HUJAN turun begitu derasnya, namun ia tak mempedulikan dirinya yang sekarang telah basah kuyup. Luka-luka di sekujur tubuhnya dibiarkan terbasahi oleh rintikan hujan. Meski begitu, ia tak merasakan sakit sedikit pun. Ia berjalan dan hanya berjalan. Berusaha menjauh dari segala kehidupannya yang memuakkan.

Ia merogoh saku jaketnya dan menemukan sebuah plester luka di dalamnya. Ia tersenyum, menggenggam plester itu dengan kuat, dan meneruskan berjalan.
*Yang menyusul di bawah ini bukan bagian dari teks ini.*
Definition with_children (d : ApiDepartment) (c : list ApiDepartment) : ApiDepartment :=
  Dept (d_id d) (d_name d) (d_parent d) (d_members d) c.
Definition with_parent (d : ApiDepartment) (p : option string) : ApiDepartment :=
  Dept (d_id d) (d_name d) p (d_members d) (d_children d).

Definition DEFAULT_DEPARTMENT_ID : string := "__default__".
Definition SERVER_UNASSIGNED_DEPARTMENT_ID : string := "unassigned".
Definition MAX_DEPARTMENT_DEPTH : Z := 5.
Definition MAX_DEPARTMENT_NAME_LENGTH : Z := 64.

(** [for (const x of l) { const r = f(x); if (r) return r }]. *)
Section First.
Context {A B : Type} (f : A -> option B).
Fixpoint first_some (l : list A) : option B :=
  match l with
  | [] => None
  | x :: l => match f x with Some r => Some r | None => first_some l end
  end.
End First.

(** [l.filter(p).map(f)]. *)
Section FilterMap.
Context {A B : Type} (p : A -> bool) (f : A -> B).
Fixpoint filter_map (l : list A) : list B :=
  match l with
  | [] => []
  | x :: l => if p x then f x :: filter_map l else filter_map l
  end.
End FilterMap.

(** ** Walks *)

Fixpoint ids (d : ApiDepartment) : list string := d_id d :: concat (map ids (d_children d)).
Definition collectDepartmentIds (l : list ApiDepartment) : list string := concat (map ids l).

Fixpoint employees (d : ApiDepartment) : list ApiEmployee := d_members d ++ concat (map employees (d_children d)).
Definition collectEmployeesFromTree (l : list ApiDepartment) : list ApiEmployee := concat (map employees l).

Definition groupKey (valid : list string) (e : ApiEmployee) : string :=
  match department_of e with
  | Some d => if negb (String.eqb d "") && bool_decide (d ∈ valid) then d else DEFAULT_DEPARTMENT_ID
  | None => DEFAULT_DEPARTMENT_ID
  end.
Definition groupEmployeesByDepartment (departments : list ApiDepartment) (l : list ApiEmployee)
    : list (string * list ApiEmployee) :=
  let valid := collectDepartmentIds departments in
  fold_left (fun m e => mset (groupKey valid e) (nullish (mget (groupKey valid e) m) [] ++ [e]) m) l [].

Fixpoint assignable (employeeId : string) (depth : Z) (d : ApiDepartment) : list (string * text * Z) :=
  let belongs := existsb (fun m => String.eqb (employee_id m) employeeId) (d_members d) in
  (if negb (String.eqb (d_id d) SERVER_UNASSIGNED_DEPARTMENT_ID) && negb belongs then [(d_id d, d_name d, depth)] else [])
  ++ concat (map (assignable employeeId (depth + 1)) (d_children d)).
Definition listAssignableDepartments (l : list ApiDepartment) (employeeId : string) : list (string * text * Z) :=
  concat (map (assignable employeeId 0) l).

Fixpoint findIn (id : string) (depth : Z) (d : ApiDepartment) : option (ApiDepartment * Z) :=
  if String.eqb (d_id d) id then Some (d, depth) else first_some (findIn id (depth + 1)) (d_children d).
Definition findDepartment (l : list ApiDepartment) (id : string) (depth : Z) : option (ApiDepartment * Z) :=
  first_some (findIn id depth) l.

Fixpoint findParentIn (id : string) (parent : option string) (d : ApiDepartment) : option (option string) :=
  if String.eqb (d_id d) id then Some parent else first_some (findParentIn id (Some (d_id d))) (d_children d).
Definition findParentId (l : list ApiDepartment) (id : string) (parent : option string) : option (option string) :=
  first_some (findParentIn id parent) l.
Definition parentOf (l : list ApiDepartment) (id : string) : option (option string) := findParentId l id None.
Definition isAncestor (l : list ApiDepartment) (ancestorId id : string) : bool :=
  match findDepartment l ancestorId 1 with
  | Some (d, _) => bool_decide (is_Some (findDepartment (d_children d) id 1))
  | None => false
  end.

Fixpoint subtreeHeight (d : ApiDepartment) : Z := 1 + foldr Z.max 0 (map subtreeHeight (d_children d)).

Fixpoint prune (id : string) (d : ApiDepartment) : ApiDepartment :=
  with_children d (filter_map (fun c => negb (String.eqb (d_id c) id)) (prune id) (d_children d)).
Definition withoutDepartment (l : list ApiDepartment) (id : string) : list ApiDepartment :=
  filter_map (fun c => negb (String.eqb (d_id c) id)) (prune id) l.

Fixpoint graft (parentId : string) (node d : ApiDepartment) : ApiDepartment :=
  if String.eqb (d_id d) parentId then with_children d (d_children d ++ [node])
  else with_children d (map (graft parentId node) (d_children d)).
Definition insertUnder (l : list ApiDepartment) (parentId : string) (node : ApiDepartment) : list ApiDepartment :=
  map (graft parentId node) l.

(** ** Moving *)

Inductive move_error : Type := MUnassigned | MNotFound | MItself | MNoTarget | MTooDeep | MUnchanged.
Satu hal yang ia pahami saat ini, ia membutuhkan sang pemberi plester itu. Sayangnya, gadis itu lebih memilih orang lain ketimbang dirinya.

Ia tersenyum getir. Terlalu pahit untuk dipikirkan. Tak terasa kakinya berjalan sampai di depan halte bus. Pikirannya kembali ke masa lalu. Halte bus ini adalah salah satu saksi bisu kisah cintanya bersama gadis itu. Ia menatap halte bus yang kosong dengan tatapan yang kosong pula. Terlalu hampa, tanpanya.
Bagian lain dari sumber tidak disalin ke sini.